[Collected data entries]
>>>>>

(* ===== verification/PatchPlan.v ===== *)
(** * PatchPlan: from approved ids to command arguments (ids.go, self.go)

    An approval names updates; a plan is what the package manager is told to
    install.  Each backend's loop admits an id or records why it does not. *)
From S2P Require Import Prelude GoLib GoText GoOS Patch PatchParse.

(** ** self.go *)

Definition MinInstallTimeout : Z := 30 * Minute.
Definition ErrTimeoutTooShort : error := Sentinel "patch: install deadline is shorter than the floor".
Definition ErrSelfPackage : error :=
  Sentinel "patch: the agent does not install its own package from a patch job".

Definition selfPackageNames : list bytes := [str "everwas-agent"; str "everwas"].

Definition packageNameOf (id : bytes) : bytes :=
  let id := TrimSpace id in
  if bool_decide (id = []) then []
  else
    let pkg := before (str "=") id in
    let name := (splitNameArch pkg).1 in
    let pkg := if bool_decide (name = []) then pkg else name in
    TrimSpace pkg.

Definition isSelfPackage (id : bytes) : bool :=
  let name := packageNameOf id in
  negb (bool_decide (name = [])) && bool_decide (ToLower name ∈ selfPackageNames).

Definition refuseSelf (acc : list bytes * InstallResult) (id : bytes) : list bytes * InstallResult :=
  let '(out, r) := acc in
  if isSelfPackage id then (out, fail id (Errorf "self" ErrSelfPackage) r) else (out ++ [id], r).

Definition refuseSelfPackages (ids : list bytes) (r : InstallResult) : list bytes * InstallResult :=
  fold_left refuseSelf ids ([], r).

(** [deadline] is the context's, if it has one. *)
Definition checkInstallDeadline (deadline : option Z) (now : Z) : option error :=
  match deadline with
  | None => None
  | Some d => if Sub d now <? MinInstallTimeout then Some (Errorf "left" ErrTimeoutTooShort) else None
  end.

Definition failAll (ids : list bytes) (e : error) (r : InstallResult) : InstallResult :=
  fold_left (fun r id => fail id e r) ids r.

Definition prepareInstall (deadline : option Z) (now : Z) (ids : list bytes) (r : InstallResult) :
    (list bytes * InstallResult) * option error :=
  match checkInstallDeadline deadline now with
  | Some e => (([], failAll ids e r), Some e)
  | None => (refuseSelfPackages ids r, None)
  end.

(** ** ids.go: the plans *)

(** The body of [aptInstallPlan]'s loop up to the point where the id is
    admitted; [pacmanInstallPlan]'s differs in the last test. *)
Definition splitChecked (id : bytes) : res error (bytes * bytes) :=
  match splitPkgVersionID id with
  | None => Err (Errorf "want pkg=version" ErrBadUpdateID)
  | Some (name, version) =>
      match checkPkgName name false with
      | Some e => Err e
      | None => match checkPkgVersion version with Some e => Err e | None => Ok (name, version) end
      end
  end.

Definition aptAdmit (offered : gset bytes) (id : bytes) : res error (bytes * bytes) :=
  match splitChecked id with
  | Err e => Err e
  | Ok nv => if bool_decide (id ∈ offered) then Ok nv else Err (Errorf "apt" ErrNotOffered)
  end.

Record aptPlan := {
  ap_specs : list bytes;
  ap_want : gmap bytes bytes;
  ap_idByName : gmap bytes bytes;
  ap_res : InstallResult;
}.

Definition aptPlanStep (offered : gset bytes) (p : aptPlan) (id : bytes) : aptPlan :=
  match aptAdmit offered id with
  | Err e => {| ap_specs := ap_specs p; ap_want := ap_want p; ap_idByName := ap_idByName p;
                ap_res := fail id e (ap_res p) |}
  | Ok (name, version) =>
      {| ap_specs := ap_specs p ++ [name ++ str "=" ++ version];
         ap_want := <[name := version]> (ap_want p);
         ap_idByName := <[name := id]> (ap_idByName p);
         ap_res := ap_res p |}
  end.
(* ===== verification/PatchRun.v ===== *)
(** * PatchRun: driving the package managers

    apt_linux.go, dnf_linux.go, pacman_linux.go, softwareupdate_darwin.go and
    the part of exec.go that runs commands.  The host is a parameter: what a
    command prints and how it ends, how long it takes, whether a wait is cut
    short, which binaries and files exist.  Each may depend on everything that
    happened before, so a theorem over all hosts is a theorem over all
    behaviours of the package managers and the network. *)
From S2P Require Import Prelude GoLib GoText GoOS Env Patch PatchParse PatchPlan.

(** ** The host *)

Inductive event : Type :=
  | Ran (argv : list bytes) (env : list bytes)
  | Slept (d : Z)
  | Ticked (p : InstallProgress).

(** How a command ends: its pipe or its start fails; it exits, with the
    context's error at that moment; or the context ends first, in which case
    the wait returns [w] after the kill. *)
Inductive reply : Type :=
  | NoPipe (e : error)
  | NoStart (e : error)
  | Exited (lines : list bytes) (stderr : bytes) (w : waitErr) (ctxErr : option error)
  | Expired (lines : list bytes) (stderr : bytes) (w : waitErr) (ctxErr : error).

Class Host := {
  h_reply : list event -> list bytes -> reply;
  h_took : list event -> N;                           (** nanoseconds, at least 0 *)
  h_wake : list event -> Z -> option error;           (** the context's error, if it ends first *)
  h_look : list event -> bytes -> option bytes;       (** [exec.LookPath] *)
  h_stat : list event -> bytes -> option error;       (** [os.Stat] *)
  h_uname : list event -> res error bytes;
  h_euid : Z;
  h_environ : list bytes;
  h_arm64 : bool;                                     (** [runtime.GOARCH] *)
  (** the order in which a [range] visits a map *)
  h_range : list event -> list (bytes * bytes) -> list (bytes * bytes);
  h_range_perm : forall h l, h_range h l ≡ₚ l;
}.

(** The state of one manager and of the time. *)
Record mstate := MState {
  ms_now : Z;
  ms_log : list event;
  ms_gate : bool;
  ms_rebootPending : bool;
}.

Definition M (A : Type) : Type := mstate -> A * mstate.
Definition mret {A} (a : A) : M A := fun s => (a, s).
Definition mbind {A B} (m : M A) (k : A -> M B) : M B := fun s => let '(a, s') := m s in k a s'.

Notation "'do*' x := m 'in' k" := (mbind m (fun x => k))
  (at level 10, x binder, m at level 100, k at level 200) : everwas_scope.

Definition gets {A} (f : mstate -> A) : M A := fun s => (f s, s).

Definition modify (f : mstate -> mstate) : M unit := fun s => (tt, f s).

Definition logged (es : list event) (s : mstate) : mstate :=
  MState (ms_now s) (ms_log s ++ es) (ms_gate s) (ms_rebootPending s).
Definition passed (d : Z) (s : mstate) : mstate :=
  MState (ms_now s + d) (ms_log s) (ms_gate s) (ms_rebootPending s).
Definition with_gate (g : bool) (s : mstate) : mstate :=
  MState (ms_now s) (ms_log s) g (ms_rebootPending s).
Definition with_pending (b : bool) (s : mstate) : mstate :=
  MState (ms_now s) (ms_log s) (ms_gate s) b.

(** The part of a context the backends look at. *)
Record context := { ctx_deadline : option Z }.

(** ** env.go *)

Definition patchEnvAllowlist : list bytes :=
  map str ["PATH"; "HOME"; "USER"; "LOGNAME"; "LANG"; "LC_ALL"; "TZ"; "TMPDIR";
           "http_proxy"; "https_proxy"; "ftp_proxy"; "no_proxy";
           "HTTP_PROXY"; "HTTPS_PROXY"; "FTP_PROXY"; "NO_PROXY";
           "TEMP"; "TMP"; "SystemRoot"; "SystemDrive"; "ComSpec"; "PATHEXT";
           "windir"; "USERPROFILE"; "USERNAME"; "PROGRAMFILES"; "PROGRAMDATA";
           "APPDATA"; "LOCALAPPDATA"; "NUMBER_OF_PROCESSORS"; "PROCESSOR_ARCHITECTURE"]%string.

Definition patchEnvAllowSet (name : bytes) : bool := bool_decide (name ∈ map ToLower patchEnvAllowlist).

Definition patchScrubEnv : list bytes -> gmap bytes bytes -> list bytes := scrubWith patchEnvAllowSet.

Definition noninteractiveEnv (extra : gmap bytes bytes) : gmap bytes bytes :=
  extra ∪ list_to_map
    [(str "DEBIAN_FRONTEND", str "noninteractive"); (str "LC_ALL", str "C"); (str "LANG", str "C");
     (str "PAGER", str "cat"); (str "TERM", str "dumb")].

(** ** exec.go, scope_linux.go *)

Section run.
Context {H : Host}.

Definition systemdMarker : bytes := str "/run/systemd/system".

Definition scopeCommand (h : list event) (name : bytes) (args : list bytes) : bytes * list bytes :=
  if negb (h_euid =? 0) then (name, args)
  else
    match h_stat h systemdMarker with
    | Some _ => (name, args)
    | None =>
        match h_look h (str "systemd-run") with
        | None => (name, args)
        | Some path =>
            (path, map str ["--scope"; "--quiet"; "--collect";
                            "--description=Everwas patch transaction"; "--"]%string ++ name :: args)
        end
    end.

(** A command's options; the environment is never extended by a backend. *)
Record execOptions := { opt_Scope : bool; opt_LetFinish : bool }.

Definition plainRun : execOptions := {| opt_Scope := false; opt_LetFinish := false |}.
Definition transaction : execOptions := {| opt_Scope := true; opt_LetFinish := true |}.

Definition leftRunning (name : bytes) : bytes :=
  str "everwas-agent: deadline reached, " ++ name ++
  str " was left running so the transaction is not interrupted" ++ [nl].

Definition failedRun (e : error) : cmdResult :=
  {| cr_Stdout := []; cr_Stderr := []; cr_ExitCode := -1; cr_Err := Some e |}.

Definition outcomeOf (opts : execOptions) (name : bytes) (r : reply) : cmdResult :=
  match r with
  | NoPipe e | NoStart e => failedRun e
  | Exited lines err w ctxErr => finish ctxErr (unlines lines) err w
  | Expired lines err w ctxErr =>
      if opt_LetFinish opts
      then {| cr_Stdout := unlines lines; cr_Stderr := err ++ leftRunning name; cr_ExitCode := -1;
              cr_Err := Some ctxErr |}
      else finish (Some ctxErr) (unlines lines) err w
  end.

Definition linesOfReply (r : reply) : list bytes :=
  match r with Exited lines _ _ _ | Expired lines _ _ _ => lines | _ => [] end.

<<<<<

**Task**
Only lines with the word "NoPipe" count here; copy every one from the records.

**Worked solution**
  | NoPipe (e : error)
  | NoPipe e | NoStart e => failedRun e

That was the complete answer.